Not upset about a bikini at the beach bc everyone is wearing bathing suits. Different story around the neighborhood
_Posted via Mobile Device_


----------



## A Bit Much (Sep 14, 2011)

jealoushubby said:


> Not upset about a bikini at the beach bc everyone is wearing bathing suits. Different story around the neighborhood
> _Posted via Mobile Device_



Why, because you know your neighbors? Embarrassed of what they might say about her? you?


----------



## KathyBatesel (Apr 26, 2012)

I think yoga pants & bikini top in the backyard is no big deal. If I drove past and saw it, it wouldn't make me think anything about the person wearing it. 

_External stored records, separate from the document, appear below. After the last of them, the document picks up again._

(* ===== verification/Frames.v ===== *)
(** The physical frames of mm.c: the byte map [phys_mem] and its allocator. *)

From S2P Require Import Prelude.

Definition TOTAL_PAGES : Z := 1024.
Definition NUM_PAG_KERNEL : Z := 256.
Definition FREE_FRAME : Z := 0.
Definition USED_FRAME : Z := 1.

(** [Byte phys_mem[TOTAL_PAGES]] *)
Abbreviation frame_map := (list Z).

Definition pm_get (pm : frame_map) (i : Z) : Z := nth (Z.to_nat i) pm FREE_FRAME.
Definition pm_set (pm : frame_map) (i v : Z) : frame_map := <[Z.to_nat i := v]> pm.

(** [for (i=lo; i<hi; i++) phys_mem[i] = v;] *)
Fixpoint fill (n : nat) (i v : Z) (pm : frame_map) : frame_map :=
  match n with
  | O => pm
  | Datatypes.S n' => fill n' (i + 1) v (pm_set pm i v)
  end.

Definition init_frames (pm : frame_map) : frame_map :=
  let pm := fill (Z.to_nat TOTAL_PAGES) 0 FREE_FRAME pm in
  fill (Z.to_nat NUM_PAG_KERNEL) 0 USED_FRAME pm.

(** The search of alloc_frame; every second frame is looked at. *)
Fixpoint alloc_loop (fuel : nat) (i : Z) (pm : frame_map) : Z * frame_map :=
  match fuel with
  | O => (-1, pm)
  | Datatypes.S fuel' =>
      if i <? TOTAL_PAGES then
        if pm_get pm i =? FREE_FRAME then (i, pm_set pm i USED_FRAME)
        else alloc_loop fuel' (i + 2) pm
      else (-1, pm)
  end.

Definition alloc_frame (pm : frame_map) : Z * frame_map :=
  alloc_loop (Z.to_nat TOTAL_PAGES) NUM_PAG_KERNEL pm.

Definition free_frame (frame : Z) (pm : frame_map) : frame_map :=
  if (NUM_PAG_KERNEL <? frame) && (frame <? TOTAL_PAGES)
  then pm_set pm frame FREE_FRAME
  else pm.

(** ** The map *)

Definition pm_ok (pm : frame_map) : Prop := length pm = Z.to_nat TOTAL_PAGES.

(** The frames alloc_frame hands out. *)
Definition allocatable (f : Z) : Prop :=
  NUM_PAG_KERNEL ≤ f < TOTAL_PAGES ∧ Z.even f = true.

#[export] Instance allocatable_dec f : Decision (allocatable f).
Proof. unfold allocatable. apply _. Defined.

Lemma pm_get_set pm i j v :
  0 ≤ i < Z.of_nat (length pm) → 0 ≤ j →
  pm_get (pm_set pm i v) j = if decide (i = j) then v else pm_get pm j.
Proof.
  intros Hi Hj. unfold pm_get, pm_set. rewrite !nth_lookup. case_decide as E.
  - subst j. by rewrite list_lookup_insert_eq by lia.
  - by rewrite list_lookup_insert_ne by lia.
Qed.

Lemma pm_set_ok pm i v : pm_ok pm → pm_ok (pm_set pm i v).
Proof. unfold pm_ok, pm_set. by rewrite length_insert. Qed.

Lemma pm_ok_length pm : pm_ok pm → Z.of_nat (length pm) = TOTAL_PAGES.
Proof. unfold pm_ok. intros ->. done. Qed.

Lemma fill_ok n i v pm : pm_ok pm → pm_ok (fill n i v pm).
Proof. revert i pm. induction n as [|n IH]; intros i pm H; cbn; [done|]. by apply IH, pm_set_ok. Qed.

Lemma fill_get n i v pm j :
  pm_ok pm → 0 ≤ i → i + Z.of_nat n ≤ TOTAL_PAGES → 0 ≤ j →
  pm_get (fill n i v pm) j = if decide (i ≤ j < i + Z.of_nat n) then v else pm_get pm j.
Proof.
  revert i pm. induction n as [|n IH]; intros i pm Hok Hi Hn Hj; cbn [fill].
  - by rewrite decide_False by lia.
  - pose proof (pm_ok_length pm Hok). rewrite IH by (try apply pm_set_ok; done || lia).
    rewrite pm_get_set by lia. repeat case_decide; done || lia.
Qed.

Lemma init_frames_get pm f :
  pm_ok pm → 0 ≤ f < TOTAL_PAGES →
  pm_get (init_frames pm) f = if decide (f < NUM_PAG_KERNEL) then USED_FRAME else FREE_FRAME.
Proof.
  intros Hok Hf. unfold init_frames, TOTAL_PAGES, NUM_PAG_KERNEL in *.
  rewrite fill_get by (try apply fill_ok; done || lia). rewrite Z2Nat.id by lia.
  destruct (decide (f < 256)); [by rewrite decide_True by lia|].
  rewrite decide_False, fill_get, decide_True by (done || lia). done.
Qed.

(** ** The allocator *)

(** The first free frame at or after [i], two by two. *)
Lemma alloc_loop_spec fuel i pm :
  pm_ok pm → 0 ≤ i → TOTAL_PAGES - i ≤ 2 * Z.of_nat fuel →
  (alloc_loop fuel i pm = (-1, pm) ∧
     ∀ f, i ≤ f < TOTAL_PAGES → Z.even (f - i) = true → pm_get pm f ≠ FREE_FRAME) ∨
  (∃ f, alloc_loop fuel i pm = (f, pm_set pm f USED_FRAME) ∧
     i ≤ f < TOTAL_PAGES ∧ Z.even (f - i) = true ∧ pm_get pm f = FREE_FRAME ∧
     ∀ g, i ≤ g < f → Z.even (g - i) = true → pm_get pm g ≠ FREE_FRAME).
Proof.
  revert i. induction fuel as [|fuel IH]; intros i Hok Hi Hfuel.
  { left. split; [done|]. intros. lia. }
  cbn [alloc_loop]. destruct (Z.ltb_spec i TOTAL_PAGES) as [Hlt|Hge].
  2:{ left. split; [done|]. intros; lia. }
  assert (Hskip : pm_get pm i ≠ FREE_FRAME → ∀ g, i ≤ g → Z.even (g - i) = true →
            (i + 2 ≤ g → Z.even (g - (i + 2)) = true → pm_get pm g ≠ FREE_FRAME) →
            pm_get pm g ≠ FREE_FRAME).
  { intros Hu g Hg Hev Hrec. destruct (decide (g = i)) as [->|]; [done|]. apply Hrec.
    - apply Z.even_spec in Hev as [k Hk]. lia.
    - apply Z.even_spec in Hev as [k Hk]. apply Z.even_spec. exists (k - 1). lia. }
  destruct (Z.eqb_spec (pm_get pm i) FREE_FRAME) as [Hfree|Hused].
  - right. exists i. rewrite Z.sub_diag. split_and!; try done; intros; lia.
  - destruct (IH (i + 2) Hok ltac:(lia) ltac:(lia)) as [[E H]|(f & E & Hf & Hev & Hfr & H)].
    + left. split; [done|]. intros g Hg Hev. apply Hskip; [done|lia|done|].
      intros. apply H; [lia|done].
    + right. exists f. split_and!; try done; try lia.
      * apply Z.even_spec in Hev as [k Hk]. apply Z.even_spec. exists (k + 1). lia.
      * intros g Hg Hev'. apply Hskip; [done|lia|done|]. intros. apply H; [lia|done].
Qed.

Lemma allocatable_even f : Z.even (f - NUM_PAG_KERNEL) = Z.even f.
Proof. unfold NUM_PAG_KERNEL. rewrite Z.even_sub. by destruct (Z.even f). Qed.

Lemma alloc_frame_cases pm :
  pm_ok pm →
  (alloc_frame pm = (-1, pm) ∧ ∀ f, allocatable f → pm_get pm f ≠ FREE_FRAME) ∨
  (∃ f, alloc_frame pm = (f, pm_set pm f USED_FRAME) ∧ allocatable f ∧
     pm_get pm f = FREE_FRAME ∧ ∀ g, allocatable g → g < f → pm_get pm g ≠ FREE_FRAME).
Proof.
  intros Hok. unfold alloc_frame, allocatable.
  destruct (alloc_loop_spec (Z.to_nat TOTAL_PAGES) NUM_PAG_KERNEL pm Hok) as
    [[E H]|(f & E & Hf & Hev & Hfr & H)].
  - unfold NUM_PAG_KERNEL. lia.
  - unfold TOTAL_PAGES, NUM_PAG_KERNEL. lia.
  - left. split; [done|]. intros f [Hf Hev]. apply H; [done|]. by rewrite allocatable_even.
  - right. exists f. rewrite allocatable_even in Hev. split_and!; try done; try lia.
    intros g [Hg Hge] Hlt. apply H; [lia|]. by rewrite allocatable_even.
Qed.

(** The 384 frames the allocator can ever hand out. *)
Definition all_allocatable : list Z :=
  List.map (λ k, NUM_PAG_KERNEL + 2 * Z.of_nat k) (seq 0 384).

Lemma all_allocatable_spec f : f ∈ all_allocatable ↔ allocatable f.
Proof.
  unfold all_allocatable, allocatable, NUM_PAG_KERNEL, TOTAL_PAGES.
  rewrite list_elem_of_In, in_map_iff. split.
  - intros (k & <- & Hk%in_seq). split; [lia|].
    apply Z.even_spec. exists (128 + Z.of_nat k). lia.
  - intros [Hf [k Hk]%Z.even_spec]. exists (Z.to_nat (k - 128)). split; [lia|].
    apply in_seq. lia.
Qed.

Lemma all_allocatable_nodup : NoDup all_allocatable.
Proof.
  assert (Inj (=) (=) (λ k : nat, NUM_PAG_KERNEL + 2 * Z.of_nat k)) by (intros a b; lia).
  by apply (NoDup_fmap_2 (λ k : nat, NUM_PAG_KERNEL + 2 * Z.of_nat k)), NoDup_seq.
Qed.

(** A map in which fewer than 384 frames are in use has one to give. *)
Lemma alloc_frame_succeeds pm (used : list Z) :
  pm_ok pm → (∀ f, allocatable f → pm_get pm f ≠ FREE_FRAME → f ∈ used) →
  (length used < 384)%nat →
  ∃ f, alloc_frame pm = (f, pm_set pm f USED_FRAME) ∧ allocatable f ∧ pm_get pm f = FREE_FRAME ∧
    ∀ g, allocatable g → g < f → pm_get pm g ≠ FREE_FRAME.
Proof.
  intros Hok Hused Hlen. destruct (alloc_frame_cases pm Hok) as [[_ H]|(f & E & Hf & Hfr & H)].
  - exfalso. enough (length all_allocatable ≤ length used)%nat as Hle.
    { unfold all_allocatable in Hle. rewrite length_map, length_seq in Hle. lia. }
    apply submseteq_length, NoDup_submseteq; [apply all_allocatable_nodup|].
    intros f Hf%all_allocatable_spec. by apply Hused, H.
  - eauto.
Qed.

Lemma free_frame_get f pm g :
  pm_ok pm → 0 ≤ g →
  pm_get (free_frame f pm) g =
    if decide (f = g ∧ NUM_PAG_KERNEL < f < TOTAL_PAGES) then FREE_FRAME else pm_get pm g.
Proof.
  intros Hok Hg. unfold free_frame. pose proof (pm_ok_length pm Hok).
  destruct (Z.ltb_spec NUM_PAG_KERNEL f), (Z.ltb_spec f TOTAL_PAGES); cbn [andb];
    try (by rewrite decide_False by lia).
  rewrite pm_get_set by (unfold NUM_PAG_KERNEL in *; lia).
  repeat case_decide; done || lia.
Qed.

Lemma free_frame_ok f pm : pm_ok pm → pm_ok (free_frame f pm).
Proof. unfold free_frame. destruct (_ && _); [apply pm_set_ok|done]. Qed.

Lemma alloc_frame_ok pm : pm_ok pm → pm_ok (alloc_frame pm).2.
Proof.
  intros Hok. destruct (alloc_frame_cases pm Hok) as [[-> _]|(f & -> & _)]; [done|].
  by apply pm_set_ok.
Qed.

(** alloc_frame returns the lowest free frame among the even ones from 256
    to 1022 and marks it used; it returns -1, and changes nothing, exactly when
    all 384 of them are in use. *)
Theorem alloc_frame_lowest pm :
  pm_ok pm →
  ((∃ f, allocatable f ∧ pm_get pm f = FREE_FRAME) ↔ (alloc_frame pm).1 ≠ -1) ∧
  (∀ f pm', alloc_frame pm = (f, pm') → f = -1 → pm' = pm) ∧
  (∀ f pm', alloc_frame pm = (f, pm') → f ≠ -1 →
     allocatable f ∧ pm_get pm f = FREE_FRAME ∧ pm_get pm' f = USED_FRAME ∧
     (∀ g, 0 ≤ g → g ≠ f → pm_get pm' g = pm_get pm g) ∧
     (∀ g, allocatable g → g < f → pm_get pm g ≠ FREE_FRAME)).
Proof.
  intros Hok. pose proof (pm_ok_length pm Hok) as Hlen.
  destruct (alloc_frame_cases pm Hok) as [[-> H]|(f & -> & [Hf Hev] & Hfr & H)].
  - split_and!; [|naive_solver..]. split; [|done]. intros (f & Hf & Hfr). by destruct (H f Hf).
  - unfold NUM_PAG_KERNEL in Hf. split_and!.
    + split; intros _; [cbn; lia|]. by exists f.
    + intros f' pm' [= <- <-]. lia.
    + intros f' pm' [= <- <-] _. split_and!; try done.
      * rewrite pm_get_set by lia. by rewrite decide_True.
      * intros g Hg Hne. rewrite pm_get_set by lia. by rewrite decide_False.
Qed.

Lemma alloc_frame_lowest_witness :
  let pm := init_frames (replicate 1024 0) in
  alloc_frame pm = (256, pm_set pm 256 USED_FRAME) ∧
  allocatable 256 ∧ pm_get pm 256 = FREE_FRAME.
Proof.
  cbv zeta. split; [vm_compute; reflexivity|].
  destruct (alloc_frame_lowest (init_frames (replicate 1024 0))) as (_ & _ & H).
  - vm_compute. reflexivity.
  - destruct (H 256 (pm_set (init_frames (replicate 1024 0)) 256 USED_FRAME)) as (H1 & H2 & _).
    + vm_compute. reflexivity.
    + discriminate.
    + split; [exact H1|exact H2].
Defined.

(** C39. Giving a frame back makes it available again, for every frame the
    allocator hands out but the first: frame 256 passes alloc_frame and is
    refused by free_frame, which accepts only frames above it. *)
Theorem alloc_free_roundtrip pm f pm' :
  pm_ok pm → alloc_frame pm = (f, pm') → f ≠ -1 →
  (f ≠ NUM_PAG_KERNEL → free_frame f pm' = pm) ∧
  (f = NUM_PAG_KERNEL → free_frame f pm' = pm').
Proof.
  intros Hok E Hne. destruct (alloc_frame_cases pm Hok) as [[E' _]|(g & E' & [Hg _] & Hfr & _)];
    rewrite E' in E; injection E as <- <-; [done|].
  unfold free_frame, NUM_PAG_KERNEL in *. split; intros Hk.
  - destruct (Z.ltb_spec 256 g), (Z.ltb_spec g TOTAL_PAGES); try lia. cbn.
    unfold pm_set. rewrite list_insert_insert_eq. apply list_insert_id.
    unfold pm_get in Hfr. rewrite nth_lookup in Hfr.
    destruct (lookup_lt_is_Some_2 pm (Z.to_nat g)) as [v Hv].
    { rewrite Hok. lia. }
    rewrite Hv in *. cbn in Hfr. by rewrite Hfr.
  - subst g. by destruct (Z.ltb_spec 256 256); [lia|].
Qed.

Lemma alloc_free_roundtrip_witness :
  let pm := pm_set (init_frames (replicate 1024 0)) 256 USED_FRAME in
  (258 ≠ NUM_PAG_KERNEL → free_frame 258 (pm_set pm 258 USED_FRAME) = pm) ∧
  (258 = NUM_PAG_KERNEL → free_frame 258 (pm_set pm 258 USED_FRAME) = pm_set pm 258 USED_FRAME).
Proof.
  cbv zeta. apply alloc_free_roundtrip; [vm_compute; reflexivity|vm_compute; reflexivity|done].
Defined.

If I saw that in a restaurant or grocery store, it would make me wonder if the person was trashy or looking for attention.


----------



## torani (May 6, 2013)

If my girlfriend expressed to me that my attire was trashy looking, that would prolly hurt my feelings a little bit, EVEN if I knew she was right, lol.

Your wife may have been offended by your comment and then when her gf agreed with you to some extent, it made her even more upset/angry. 

Especially if your wife was thinking that her attire was ok and appropriate. 

Truth is, I feel very uncomfortable displaying all my parts in any type of public area even though I look great. I was raised to be VERY conservative. However my neighbor across the street lays out in her front yard in her bikini almost 4 times a week..

Sometimes I wish I could be so bold because I really could use a little sun =) Im soooo pale.... 

If your wife was still in yoga pants, I am assuming she is still a bit conservative... =)

I don't think your line of thinking is inappropriate and I don't think hers is either... 

Just different levels of comfort about how much should be displayed I think....


----------



## Principal (Mar 21, 2013)

Sorry, but I really think you're being ridiculous. Give her a break. She is playing with the kids for Christ's sake.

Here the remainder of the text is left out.